*** DATA FOR PROCESSING Section Begins ***
(** The first line of a text continues what stands before its first newline. *)
Lemma raw_lines_first l r :
  l <> EmptyString -> contains newline l = false ->
  exists x rest, raw_lines (l +:+ r) = (l +:+ x) :: rest.
Proof.
  intros Hl. rewrite contains_false. induction l as [|a l IH]; [done|]. cbn [str_all].
  rewrite andb_true_iff, negb_true_iff. intros [Ha H]. rewrite str_app_cons. cbn [raw_lines]. rewrite Ha.
  destruct (decide (l = EmptyString)) as [->|Hne].
  - change (EmptyString +:+ r) with r. destruct (raw_lines r) as [|y ys].
    + by exists EmptyString, [].
    + by exists y, ys.
  - destruct (IH Hne H) as (x & rest & ->). by exists x, rest.
Qed.

Lemma strip_last_app c l x :
  trimmed l -> l <> EmptyString -> is_ascii_whitespace c = true ->
  exists x', strip_last c (l +:+ x) = l +:+ x'.
Proof.
  intros Hl Hne Hc. destruct (is_empty x) eqn:Ex.
  - apply is_empty_spec in Ex as ->. rewrite str_app_nil_r. exists EmptyString. rewrite str_app_nil_r.
    destruct Hl as [->|(t & a & -> & Ha)]; [done|]. apply strip_last_other. intros ->. congruence.
  - destruct (str_last x Ex) as (t & a & ->). rewrite str_app_assoc.
    destruct (decide (a = c)) as [->|Hac].
    + rewrite strip_last_char. by exists t.
    + rewrite strip_last_other by done. exists (t +:+ String a EmptyString). by rewrite str_app_assoc.
Qed.

Lemma strip_terminator_app l x :
  trimmed l -> l <> EmptyString -> exists x', strip_line_terminator (l +:+ x) = l +:+ x'.
Proof.
  intros Hl Hne. unfold strip_line_terminator.
  destruct (strip_last_app newline l x Hl Hne eq_refl) as (y & ->).
  by apply strip_last_app.
Qed.

(** A line that a prefix ends with starts a line of the whole text. *)
Lemma last_line_position p q line :
  last_line p = Some line ->
  exists before x after, raw_lines (p +:+ q) = before ++ (line +:+ x) :: after /\
    trimmed line /\ line <> EmptyString.
Proof.
  unfold last_line. destruct (pop_whitespace_spec p) as (w & Hp & _ & Htr).
  destruct (is_empty (pop_whitespace p)) eqn:Ee; [done|]. intros [= Hline].
  set (b := pop_whitespace p) in *. clearbody b. subst p.
  destruct (after_last_newline b) as [l|] eqn:El; cbn in Hline; subst line.
  - apply after_last_newline_spec in El as (u & -> & Hl).
    assert (Htl : trimmed l).
    { change (String newline l) with (String newline EmptyString +:+ l) in Htr.
      rewrite str_app_assoc in Htr. by apply trimmed_suffix in Htr. }
    assert (Hne : l <> EmptyString).
    { intros ->. destruct Htr as [Hx|(t & c & Ht & Hc)]; [by destruct u|].
      apply (f_equal str_rev) in Ht. rewrite !str_rev_app in Ht. injection Ht as <- _. discriminate Hc. }
    rewrite <- !str_app_assoc, str_app_cons, raw_lines_app.
    destruct (raw_lines_first l (w +:+ q) Hne Hl) as (x & rest & ->). by eexists _, x, rest.
  - assert (Hne : b <> EmptyString) by (intros ->; done).
    rewrite <- str_app_assoc. apply after_last_newline_None in El.
    destruct (raw_lines_first b (w +:+ q) Hne El) as (x & rest & ->). by exists [], x, rest.
Qed.

(** Trimming removes no brace. *)
Lemma trim_with_brace w2 w3 s :
  (forall a b, w2 a b = true -> a <> "{"%char /\ b <> "{"%char) ->
  (forall a b c, w3 a b c = true -> a <> "{"%char /\ b <> "{"%char /\ c <> "{"%char) ->
  contains "{" (trim_with w2 w3 s) = contains "{" s.
Proof.
  intros H2 H3. assert (Hc : forall a t, a <> "{"%char -> contains "{" (String a t) = contains "{" t).
  { intros a t Ha. unfold contains. cbn [str_all]. by rewrite bool_decide_false. }
  assert (Hn : forall n s, (String.length s <= n)%nat -> contains "{" (trim_with w2 w3 s) = contains "{" s);
    [|by eapply Hn].
  clear s. induction n as [|n IH]; intros [|a s] Hl; try done; cbn [String.length] in Hl; [lia|].
  cbn [trim_with]. destruct (ws1 a) eqn:Ea.
  { rewrite IH, Hc by lia || (by intros ->). done. }
  destruct s as [|b s]; [done|]. cbn [String.length] in Hl. destruct (w2 a b) eqn:Eb.
  { apply H2 in Eb as [? ?]. rewrite IH, !Hc by lia || done. done. }
  destruct s as [|c s]; [done|]. cbn [String.length] in Hl. destruct (w3 a b c) eqn:Ecc; [|done].
  apply H3 in Ecc as (? & ? & ?). rewrite IH, !Hc by lia || done. done.
Qed.
Lemma archive_ok_agree d d' key a :
  archive_ok d key a -> d' !! fst a = d !! fst a ->
  d' !! hmac_sidecar_path (fst a) = d !! hmac_sidecar_path (fst a) -> archive_ok (E:=E) d' key a.
Proof. unfold archive_ok, sidecar_ok. intros (H1 & H2 & H3 & H4) -> ->. done. Qed.

Lemma log_ok_rotated d key archs es tip :
  log_ok (E:=E) d stem key archs es tip -> Forall (fun a => is_rotated_sibling stem (fst a) = true) archs.
Proof.
  intros H. apply Forall_forall. intros a Ha. apply (sorted_names_elem d stem (fst a)).
  rewrite (lo_names _ _ _ _ _ _ H). by apply list_elem_of_fmap_2.
Qed.

(** The sidecar of the active file after an append. *)
Lemma add_sidecar_ok wr d es e :
  wr_is_new_file wr = match es with [] => true | _ => false end ->
  sidecar_ok d (wr_hmac_key wr) stem es ->
  sidecar_ok (add_sidecar wr e (<[stem := Regular (text_of (es ++ [e]))]> d)) (wr_hmac_key wr) stem (es ++ [e]).
Proof.
  unfold sidecar_ok, add_sidecar. intros Hn H k x xs Hk Hx. rewrite Hk, Hn. destruct es as [|y es].
  - injection Hx as <- <-. by rewrite lookup_insert_eq.
  - injection Hx as <- <-. rewrite lookup_insert_ne by (intros Hy; by apply (sidecar_ne stem)). by eapply H.
Qed.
*** DATA FOR PROCESSING Section Ends ***
* EXERCISE GOAL: Reproduce the entries exactly, starting at their first line and stopping after the line with "destruct (decide (a = c)) as [->|Hac].".

* REPLY:
(** The first line of a text continues what stands before its first newline. *)
Lemma raw_lines_first l r :
  l <> EmptyString -> contains newline l = false ->
  exists x rest, raw_lines (l +:+ r) = (l +:+ x) :: rest.
Proof.
  intros Hl. rewrite contains_false. induction l as [|a l IH]; [done|]. cbn [str_all].
  rewrite andb_true_iff, negb_true_iff. intros [Ha H]. rewrite str_app_cons. cbn [raw_lines]. rewrite Ha.
  destruct (decide (l = EmptyString)) as [->|Hne].
  - change (EmptyString +:+ r) with r. destruct (raw_lines r) as [|y ys].
    + by exists EmptyString, [].
    + by exists y, ys.
  - destruct (IH Hne H) as (x & rest & ->). by exists x, rest.
Qed.

Lemma strip_last_app c l x :
  trimmed l -> l <> EmptyString -> is_ascii_whitespace c = true ->
  exists x', strip_last c (l +:+ x) = l +:+ x'.
Proof.
  intros Hl Hne Hc. destruct (is_empty x) eqn:Ex.
  - apply is_empty_spec in Ex as ->. rewrite str_app_nil_r. exists EmptyString. rewrite str_app_nil_r.
    destruct Hl as [->|(t & a & -> & Ha)]; [done|]. apply strip_last_other. intros ->. congruence.
  - destruct (str_last x Ex) as (t & a & ->). rewrite str_app_assoc.
    destruct (decide (a = c)) as [->|Hac].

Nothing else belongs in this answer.